Nor is Rumspringa—which means “running around” in Pennsylvania German—a way to get young Amish to decide whether they want to officially become a member of the Amish church. While some kids may make that decision on their own, it’s not an ultimatum being offered to them. Rumspringa is, in many ways, a method to satisfy their curiosity about the outside world so it doesn’t come creeping up later in adulthood, when their absence would be more damaging to their culture. It also plays a role in finding a spouse. The expectation is that young people will come back, get baptized, get married, and settle into Amish life. That’s what roughly four out of five Amish teens wind up doing.

And if they do decide to leave the church, they’re not excommunicated or shunned—they can’t be, because they were never a formal member to begin with. That doesn’t happen until they’re baptized. And there’s another reason you can’t really be shunned from an actual Amish church.

7. Misconception: The Amish have churches.

Have you ever seen a big, impressive Amish church full of congregants? No? That’s because there aren’t any.

While the Old Order are deeply religious and subscribe to a strict set of values, they don’t attend a formal church built for the express purpose of worship. Instead, the Amish typically congregate in their homes or in nearby buildings like a barn or workshop. That’s because the Amish generally believe faith is in an interior experience that doesn’t require dedicated buildings. It also means they don’t have to spend time or money on the upkeep of a building meant strictly for religious services.

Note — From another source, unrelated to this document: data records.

Lemma arr_get_insert_ne {A} (l : list A) i j x :
  0 <= i -> i <> j -> (<[Z.to_nat i := x]> l).[j] = l.[j].
Proof.
  intros. unfold arr_get, in_range. rewrite length_insert.
  destruct ((0 <=? j) && (j <? Z.of_nat (length l))) eqn:E; [|done].
  apply andb_true_iff in E as [?%Z.leb_le ?%Z.ltb_lt].
  apply list_lookup_insert_ne. lia.
Qed.

(** Replacing one element of a list by another. *)
Lemma elem_of_insert_inv {A} (l : list A) s m y : y ∈ <[s := m]> l -> y = m \/ y ∈ l.
Proof.
  intros [i Hi]%list_elem_of_lookup.
  apply list_lookup_insert_Some in Hi as [(_ & <- & _)|[_ Hi]]; [by left|].
  right. by eapply list_elem_of_lookup_2.
Qed.

Lemma NoDup_insert_fresh {A} (l : list A) s m : NoDup l -> m ∉ l -> NoDup (<[s := m]> l).
Proof.
  intros Hl Hm. rewrite NoDup_alt in *. intros i j y Hi Hj.
  apply list_lookup_insert_Some in Hi as [(<- & <- & _)|[? Hi]];
    apply list_lookup_insert_Some in Hj as [(<- & E & _)|[? Hj]]; subst; try done.
  - destruct Hm. by eapply list_elem_of_lookup_2.
  - destruct Hm. by eapply list_elem_of_lookup_2.
  - by eapply Hl.
Qed.

(** A sorted list stays sorted under a relation weaker on its elements. *)
Lemma StronglySorted_impl_in {A} (R S : A -> A -> Prop) (l : list A) :
  (forall x y, x ∈ l -> y ∈ l -> R x y -> S x y) -> StronglySorted R l -> StronglySorted S l.
Proof.
  intros H Hs. induction Hs as [|x l Hs IH Hx]; constructor.
  - apply IH. intros. apply H; by try apply list_elem_of_further.
  - rewrite Forall_forall in *. intros y Hy. apply H; [by left|by right|]. by apply Hx.
Qed.

Lemma elem_of_concat {A} (ls : list (list A)) x :
  x ∈ concat ls <-> exists i l, ls !! i = Some l /\ x ∈ l.
Proof.
  induction ls as [|l ls IH]; simpl.
  - rewrite elem_of_nil. split; [done|]. by intros (i & l & ? & _).
  - rewrite elem_of_app, IH. split.
    + intros [?|(i & k & ? & ?)]; [by exists 0%nat, l|by exists (S i), k].
    + intros ([|i] & k & Hk & ?); simpl in Hk; [left; by simplify_eq|right; eauto].
Qed.

Lemma concat_insert_perm {A} (fl : list (list A)) i l l' :
  fl !! i = Some l -> l' ++ concat fl ≡ₚ l ++ concat (<[i := l']> fl).
Proof.
  revert i. induction fl as [|k fl IH]; intros i; [done|].
  destruct i as [|i]; simpl; intros Hl.
  - simplify_eq. rewrite !app_assoc. f_equiv. apply Permutation_app_comm.
  - rewrite (Permutation_app_comm k), (Permutation_app_comm k), !app_assoc. by rewrite IH.
Qed.

(** ** The automation of the development

    [bind_inv] splits a bind of the undefined-behaviour (option) monad in a
    hypothesis and [bind_step] performs one in the goal; [pj] is the hint database
    of the component files. *)

Create HintDb pj.
Create Rewrite HintDb pj.
#[export] Hint Resolve u32_bound i32_bound : pj.

Ltac bind_inv H :=
  let x := fresh "x" in let E := fresh "E" in
  apply bind_Some in H as (x & E & H).

(** One step of a computation in the option monad. *)
Lemma bind_some_eq {A B} (f : A -> option B) x : (Some x ≫= f) = f x.
Proof. done. Qed.

Ltac bind_step := rewrite bind_some_eq; cbv beta zeta.

(** Two steps known together, before the rest. *)
Lemma bind_seq {A B C} (m : option A) (f : A -> option B) (K : B -> option C) y :
  m ≫= f = Some y -> (m ≫= fun x => f x ≫= K) = K y.
Proof. destruct m as [x|]; simpl; [by intros ->|done]. Qed.

(** Linear arithmetic with divisions and remainders by constants. *)
Ltac div_lia := Z.to_euclidean_division_equations; lia.

(** Case analysis on every [if] over an integer comparison, with the
    comparison turned into its meaning. *)
Ltac zcase :=
  match goal with
  | |- context [if ?a <? ?b then _ else _] => destruct (Z.ltb_spec a b)
  | |- context [if ?a <=? ?b then _ else _] => destruct (Z.leb_spec a b)
  | |- context [if ?a =? ?b then _ else _] => destruct (Z.eqb_spec a b)
  | H : context [if ?a <? ?b then _ else _] |- _ => destruct (Z.ltb_spec a b)
  | H : context [if ?a <=? ?b then _ else _] |- _ => destruct (Z.leb_spec a b)
  | H : context [if ?a =? ?b then _ else _] |- _ => destruct (Z.eqb_spec a b)
  end.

Because each congregation is made up of 25 or 30 families, they have to live close enough to get to each other’s houses for worship. Having smaller groups also helps the Amish form tight bonds with others in their community.

They don’t necessarily attend every week, either. Biweekly church services are the norm, with other devotional activities held during the off weeks at a person’s home. Because of this schedule, no one Amish family needs to worry about hosting the others at their house too often. The math comes out to about once a year.

So—where does everyone sit? The Amish have a plan for that. Wagons devoted to transporting benches are used so church members can be comfortable for the services, which can last as long as three hours.

8. Misconception: Outsiders can’t join the Amish church.

There’s no question that Amish communities prefer to keep their distance from outsiders, not wanting to risk any mainstream culture polluting their simple lifestyles. But does that mean they would refuse a former suburbanite? Nope.

The Amish, especially the aforementioned Amish-Mennonites, do sometimes welcome what’s referred to as a seeker—a person raised in another religion who wants to pursue the peace and relative solitude of an Amish community. These seekers approach the Amish with a desire to learn more about their culture and a willingness to adopt their beliefs, work ethic, manner of dress, and language. They’re looking to leave behind the conveniences of the modern world. If the Amish community believes that person is sincere, and that person remains convinced they want to join the Amish after experiencing their life, then it’s possible they could be welcomed in.

But this is a rare occurrence. Of the 300,000 or so Amish living in the United States, no more than 200 are converts. Most of the people who wish to be Amish simply adopt some of their customs, like avoiding technology, but remain in their own communities. For most, it’s simply too difficult to give up the modern world. Imagine spending 18 or 25 years of your life enjoying air conditioning, cars, and pop music, only to have it disappear. You don’t need to be Amish in order to try and slow down and enjoy life more.

Much of what the Amish practice isn’t about finding anything evil or corrupt with modern society. They just want to focus on what matters most—family, civility, and happiness. If you think about it, you probably have more in common with the Amish culture than you think.